[WHAT YOU ARE ASKED TO DO] In the material below, find the line with "(** The handle" and the line with "nav_action : string", then output those two lines and every line between them, exactly.

[RECORDED INFORMATION]
(** [dd.entity-desc-value.is-rating] of a detail page: the texts of
    [span.entity-rating-kp] and [span.entity-rating-imdb]. *)
Record RatingDd := {
  kp_span : option string;
  imdb_span : option string
}.

Record Document := {
  results_title : bool;               (* is there a [div.results-title] *)
  cards : list Card;                  (* [find_all("li", "results-item-wrap")] *)
  rating_dd : option RatingDd
}.

End Html.

(** ** Data model *)

(** One entry of [results]: a dict with the five keys set by the parser;
    the keys [kp] and [imdb] are absent ([None]) until the entry is shown
    for the first time. *)
Record Film := {
  title : string;
  year : string;
  rating : string;
  poster_url : option string;
  watch_link : option string;
  kp : option string;
  imdb : option string
}.

(** [user_data[user_id]] *)
Record Session := {
  results : list Film;
  current_index : Z;
  query : string;
  msg_id : option Z;
  list_msg_id : option Z
}.

(** [class ChooseFilm(StatesGroup)] *)
Inductive ChooseFilm := waiting_for_number | confirming_choice.

(** What the FSM storage keeps for one conversation: the state ([None]
    when no state is set) and the data dict. *)
Record FSMRecord := {
  fsm_state : option ChooseFilm;
  fsm_data : gmap string Z
}.

(** The handle [state: FSMContext] a handler receives: the key of the
    conversation, chat id and user id. *)
Definition FSMContext : Type := Z * Z.

Definition fsm_empty : FSMRecord := {| fsm_state := None; fsm_data := ∅ |}.

(** [class NavCallback(CallbackData, prefix="nav")] and
    [class ConfirmCallback(CallbackData, prefix="confirm")] *)
Record NavCallback := { nav_action : string }.
Record ConfirmCallback := { confirm_action : string; confirm_index : Z }.

Inductive Button :=
| CallbackButton (text : string) (data : NavCallback + ConfirmCallback)
| UrlButton (text : string) (url : option string).

(** An inline keyboard: rows of buttons. *)
Definition Markup : Type := list (list Button).

(** [InlineKeyboardBuilder.button]: the button joins the last row. *)
Definition builder_button (b : Button) (m : Markup) : Markup :=
  match reverse m with
  | [] => [[b]]
  | r :: rs => reverse ((r ++ [b]) :: rs)
  end.

(** [InlineKeyboardBuilder.row]: the buttons make a row of their own. *)
Definition builder_row (bs : list Button) (m : Markup) : Markup := m ++ [bs].

(** Incoming updates, as far as the handlers look at them. *)
Record Message := {
  m_from_user : option Z;
  m_chat : Z;
  m_text : option string
}.

Record CallbackQuery := {
  cb_from_user : Z;
  cb_message_chat : option Z     (* [callback.message.chat.id], when there is one *)
}.

(** ** The outside world *)

Inductive DbStatement :=
| InsertHistory (user_id : Z) (query timestamp : string)
| UpsertStats (user_id : Z) (film_title : string).
(** * iosim: device resolution and pairing (src/isim/device.py)

    A shallow embedding of the [isim.device] module: the [Device] class
    with its [pair] method, and the module functions [from_simctl_info],
    [list_all], [from_identifier] and [from_name].  Calls into the
    [isim] package that reach the external [simctl] tool are modelled
    as the snapshot they return ([list_all_raw]) or as a visible
    request of the program ([pair_devices]).  The methods that change
    the device ([refresh_state], [runtime], [upgrade]) take the answers
    of the [isim] package as parameters and pass the device along. *)

From Stdlib Require Import String Ascii List Bool Arith Lia Permutation.
Import ListNotations.
Open Scope string_scope.
Open Scope list_scope.

Set Implicit Arguments.

(** ** Python strings: the [in] operator *)

(** [sub in s] on two [str] values: [sub] occurs in [s] as a contiguous,
    case-sensitive substring. *)
Fixpoint str_in (sub s : string) : bool :=
  String.prefix sub s ||
  match s with
  | EmptyString => false
  | String _ s' => str_in sub s'
  end.

(** ** Python dictionaries, in insertion order *)

Module PyDict.

(** A [Dict[str, V]]: the entries in insertion order. *)
Definition dict (V : Type) := list (string * V).

Section Ops.
Variable V : Type.

(** [d[k]]; [None] stands for [KeyError]. *)
Fixpoint getitem (d : dict V) (k : string) : option V :=
  match d with
  | [] => None
  | (k', v) :: d' => if String.eqb k' k then Some v else getitem d' k
  end.

(** [d[k] = v]: an existing key keeps its position, a new key goes
    last. *)
Fixpoint setitem (d : dict V) (k : string) (v : V) : dict V :=
  match d with
  | [] => [(k, v)]
  | (k', v') :: d' =>
      if String.eqb k' k then (k', v) :: d' else (k', v') :: setitem d' k v
  end.

Definition keys (d : dict V) : list string := map fst d.

Definition items (d : dict V) : list (string * V) := d.
End Ops.

End PyDict.
Import PyDict.

(** ** Exceptions of the module *)

Inductive exn_class : Type :=
| MultipleMatchesException
| DeviceNotFoundError
| InvalidDeviceError.

(** An exception object: its class and the message it was built with. *)
Record exn : Type := mkExn { exn_kind : exn_class; exn_msg : string }.

(** ** The runtime object, as far as this module reads it *)

Module runtime.
(** [isim.runtime.Runtime]; [from_name] below reads only [runtime.name]. *)
Record Runtime : Type := mkRuntime { name : string }.
End runtime.

(** ** Devices *)

(** One entry of the [simctl] listing: the dictionary with the keys
    ["state"], ["availability"], ["name"] and ["udid"] that
    [Device._update_info] reads. *)
Record DeviceInfo : Type := mkDeviceInfo {
  di_state : string;
  di_availability : string;
  di_name : string;
  di_udid : string
}.

Record Device : Type := mkDevice {
  runtime_name : string;
  raw_info : DeviceInfo;
  state : string;
  availability : string;
  name : string;
  udid : string;
  _runtime : option runtime.Runtime
}.

(** [Device.__init__(device_info, runtime_name)], with [_update_info]
    inlined. *)
Definition Device_init (device_info : DeviceInfo) (runtime_name : string)
  : Device :=
  {| runtime_name := runtime_name;
     _runtime := None;
     raw_info := device_info;
     state := di_state device_info;
     availability := di_availability device_info;
     name := di_name device_info;
     udid := di_udid device_info |}.

(** ** Programs: return, raise, or hand over to [isim.pair_devices] *)

Inductive sim (A : Type) : Type :=
| Ret (a : A)
| Raise (e : exn)
| PairDevices (watch phone : Device) (k : string -> sim A).

Arguments Ret {A} a.
Arguments Raise {A} e.
Arguments PairDevices {A} watch phone k.

(** The downstream pairing request a program starts with, if any, as
    (watch, phone). *)
Definition pairing_request {A : Type} (p : sim A) : option (Device * Device) :=
  match p with
  | PairDevices watch phone _ => Some (watch, phone)
  | _ => None
  end.

(** The exception a program ends with, if it raises before any request. *)
Definition raised {A : Type} (p : sim A) : option exn :=
  match p with
  | Raise e => Some e
  | _ => None
  end.

(** ** [Device.pair] *)

(** The locals [(watch, phone)] of [pair] when it reaches its test
    [watch is None or phone is None]. *)
Definition pair_roles (self other_device : Device)
  : option Device * option Device :=
  let watch : option Device := None in
  let phone : option Device := None in
  let phone := if str_in "iOS" (runtime_name self) then Some self else phone in
  let phone :=
    if str_in "iOS" (runtime_name other_device) then Some other_device
    else phone in
  let watch :=
    if str_in "watchOS" (runtime_name self) then Some self else watch in
  let watch :=
    if str_in "watchOS" (runtime_name other_device) then Some other_device
    else watch in
  (watch, phone).

Definition pair (self other_device : Device) : sim string :=
  match pair_roles self other_device with
  | (Some watch, Some phone) => PairDevices watch phone Ret
  | _ =>
      Raise (mkExn InvalidDeviceError
               "One device should be a watch and the other a phone")
  end.

(** The two substring tests of [pair], as properties of one record. *)
Definition phone_capable (d : Device) : bool := str_in "iOS" (runtime_name d).
Definition watch_capable (d : Device) : bool :=
  str_in "watchOS" (runtime_name d).

(** ** The inventory *)

(** [from_simctl_info(info)]. *)
Definition from_simctl_info (info : dict (list DeviceInfo))
  : dict (list Device) :=
  fold_left
    (fun all_devices runtime_name =>
       match getitem info runtime_name with
       | Some runtime_devices_info =>
           let devices :=
             fold_left
               (fun devices device_info =>
                  devices ++ [Device_init device_info runtime_name])
               runtime_devices_info [] in
           setitem all_devices runtime_name devices
       | None => all_devices
       end)
    (keys info) [].

(** Every device of an inventory, runtime by runtime. *)
Definition all_devices (inv : dict (list Device)) : list Device :=
  flat_map snd (items inv).

Section Inventory.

[ANSWER AREA]
(** The handle [state: FSMContext] a handler receives: the key of the
    conversation, chat id and user id. *)
Definition FSMContext : Type := Z * Z.

Definition fsm_empty : FSMRecord := {| fsm_state := None; fsm_data := ∅ |}.

(** [class NavCallback(CallbackData, prefix="nav")] and
    [class ConfirmCallback(CallbackData, prefix="confirm")] *)
Record NavCallback := { nav_action : string }.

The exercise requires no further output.